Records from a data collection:
● ● ● ● ● ● ●

Lemma encode_ascii (b : bytes) : ascii_text (Node.base64_encode b).
Proof.
  unfold ascii_text.
  assert (Hpad : Node.pad < 128) by (unfold Node.pad; lia).
  induction b as [|x|x y|x y z l IH] using list_ind3.
  - constructor.
  - pose proof (to_N_lt_256 x). cbn [Node.base64_encode].
    repeat constructor; try assumption; apply b64char_ascii;
      auto using sextet0_lt, sextet1_last_lt.
  - pose proof (to_N_lt_256 x). pose proof (to_N_lt_256 y).
    cbn [Node.base64_encode].
    repeat constructor; try assumption; apply b64char_ascii;
      auto using sextet0_lt, sextet1_lt, sextet2_last_lt.
  - pose proof (to_N_lt_256 x). pose proof (to_N_lt_256 y).
    pose proof (to_N_lt_256 z). cbn [Node.base64_encode].
    repeat (constructor; [apply b64char_ascii;
      auto using sextet0_lt, sextet1_lt, sextet2_lt, sextet3_lt|]).
    exact IH.
Qed.

(** ** hex: decoding what the store printed *)

Lemma unhex_hexdigit (i : N) :
  i < 16 -> Node.unhex (Node.hexdigit i) = Some i.
Proof.
  intros H. apply (below_forallb nibble_ok 16) in H; [|now vm_compute].
  unfold nibble_ok in H.
  destruct (Node.unhex (Node.hexdigit i)); [|discriminate].
  apply N.eqb_eq in H. now subst.
Qed.

Lemma hex_round_trip (b : bytes) : Node.hex_decode (Node.hex_encode b) = b.
Proof.
  induction b as [|x b IH]; [reflexivity|].
  pose proof (to_N_lt_256 x) as Hx.
  cbn [Node.hex_encode Node.hex_decode].
  rewrite unhex_hexdigit by now apply div_lt_16.
  rewrite unhex_hexdigit by (apply N.mod_upper_bound; lia).
  rewrite IH. f_equal.
  replace (Byte.to_N x / 16 * 16 + Byte.to_N x mod 16) with (Byte.to_N x)
    by (pose proof (N.div_mod (Byte.to_N x) 16); lia).
  apply ToUint8_to_N.
Qed.

Lemma startsWith_bsx_app (s : jsstring) : startsWith bsx (bsx ++ s) = true.
Proof. reflexivity. Qed.

Lemma strip_bsx_app (s : jsstring) : strip_bsx (bsx ++ s) = s.
Proof. reflexivity. Qed.

(** ** utf8: ASCII bytes read back as the same characters *)

Lemma utf8_points_ascii (s : jsstring) :
  ascii_text s -> Node.utf8_points Node.utf8_idle (char_codes s) = s.
Proof.
  induction 1 as [|c s Hc Hs IH]; [reflexivity|].
  cbn [char_codes map Node.utf8_points].
  rewrite to_N_ToUint8, N.mod_small by lia.
  unfold Node.utf8_step. cbn [Node.bytes_needed Node.utf8_idle].
  unfold Node.utf8_lead.
  replace (c <=? 127) with true by (symmetry; apply N.leb_le; lia).
  cbn [app]. f_equal. exact IH.
Qed.

Lemma flat_map_units_ascii (s : jsstring) :
  ascii_text s -> flat_map Node.utf16_units s = s.
Proof.
  induction 1 as [|c s Hc Hs IH]; [reflexivity|].
  cbn [flat_map]. unfold Node.utf16_units at 1.
  replace (c <? 65536) with true by (symmetry; apply N.ltb_lt; lia).
  cbn [app]. now rewrite IH.
Qed.

Lemma utf8_decode_ascii (s : jsstring) :
  ascii_text s -> Node.utf8_decode (char_codes s) = s.
Proof.
  intros H. unfold Node.utf8_decode.
  rewrite utf8_points_ascii by assumption.
  now apply flat_map_units_ascii.
Qed.

(** ** The monad: two facts on completion *)

Lemma result_bind_log {W A} (x : log_event) (k : M W A) (w : W) :
  result (bind (log x) (fun _ => k) w) = result (k w).
Proof. unfold bind, log. destruct (k w). reflexivity. Qed.

(** A [try] whose handler completes, completes. *)
Lemma try_catch_completes {W A} (m : M W A) (h : exn -> M W A) (w : W) :
  (forall e w1, exists o, result (h e w1) = Normal o) ->
  exists o, result (try_catch m h w) = Normal o.
Proof.
  intros H. unfold try_catch.
  destruct (m w) as [w1 l1 [a|e]]; cbn; [eauto|].
  destruct (H e w1) as [o Ho].
  destruct (h e w1) as [w2 l2 c]. cbn in *. eauto.
Qed.

(** ** The hooks, branch by branch *)

Lemma decode_string_hex {W} (i : string) (s : jsstring) (w : W) :
  startsWith bsx s = true ->
  decode_string node i s w =
    let text := Node.utf8_decode (Node.hex_decode (strip_bsx s)) in
    let b := Node.base64_decode text in
    {| world := w;
       console := [HexToBase64 (length text);
                   Base64Preview (substring0 50 text);
                   Loaded i ViaHexBase64 (length b);
                   FirstBytes (firstn 10 b)];
       result := Normal (Some b) |}.
Proof. intros H. unfold decode_string. rewrite H. reflexivity. Qed.

Lemma decode_string_base64 {W} (i : string) (s : jsstring) (w : W) :
  startsWith bsx s = false -> isBase64 s = true ->
  decode_string node i s w =
    {| world := w;
       console := [Loaded i ViaBase64 (length (Node.base64_decode s))];
       result := Normal (Some (Node.base64_decode s)) |}.
Proof. intros H1 H2. unfold decode_string. rewrite H1, H2. reflexivity. Qed.

Lemma decode_string_raw {W} (rt : Runtime) (i : string) (s : jsstring)
  (w : W) :
  startsWith bsx s = false -> isBase64 s = false ->
  decode_string rt i s w =
    {| world := w;
       console := [Loaded i ViaRaw (length (char_codes s))];
       result := Normal (Some (char_codes s)) |}.
Proof. intros H1 H2. unfold decode_string. rewrite H1, H2. reflexivity. Qed.

(** The [catch] of the string branch turns every exception into [null]:
    whatever the runtime does, the branch completes. *)
Lemma decode_string_completes {W} (rt : Runtime) (i : string)
  (s : jsstring) (w : W) :
  exists l r, decode_string rt i s w =
                {| world := w; console := l; result := Normal r |}.
Proof.
  unfold decode_string.
  destruct (startsWith bsx s).
  - unfold try_catch, bind, lift, log, ret; cbn.
    destruct (from_hex rt (strip_bsx s)) as [buf|e]; cbn; [|eauto].
    destruct (to_utf8 rt buf) as [text|e]; cbn; [|eauto].
    destruct (from_base64 rt text) as [b|e]; cbn; eauto.
  - destruct (isBase64 s).
    + unfold try_catch, bind, lift, log, ret; cbn.
      destruct (from_base64 rt s) as [b|e]; cbn; eauto.
    + cbn. eauto.
Qed.

Lemma decode_column_string {W} (rt : Runtime) (i : string) (s : jsstring)
  (w : W) :
  decode_column rt i (JString s) w =
    let r := decode_string rt i s w in
    {| world := world r;
       console := DataType TString (Some (substring0 50 s)) :: console r;
       result := result r |}.
Proof.
  destruct (decode_string_completes rt i s w) as (l & r & E).
  unfold decode_column, try_catch, bind, log. cbn.
  rewrite E. reflexivity.
Qed.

● ● ● ● ● ● ●

What needs to be done:
Sift the data above for lines with "Loaded", then copy each one.

Response to the exercise:
                   Loaded i ViaHexBase64 (length b);
       console := [Loaded i ViaBase64 (length (Node.base64_decode s))];
       console := [Loaded i ViaRaw (length (char_codes s))];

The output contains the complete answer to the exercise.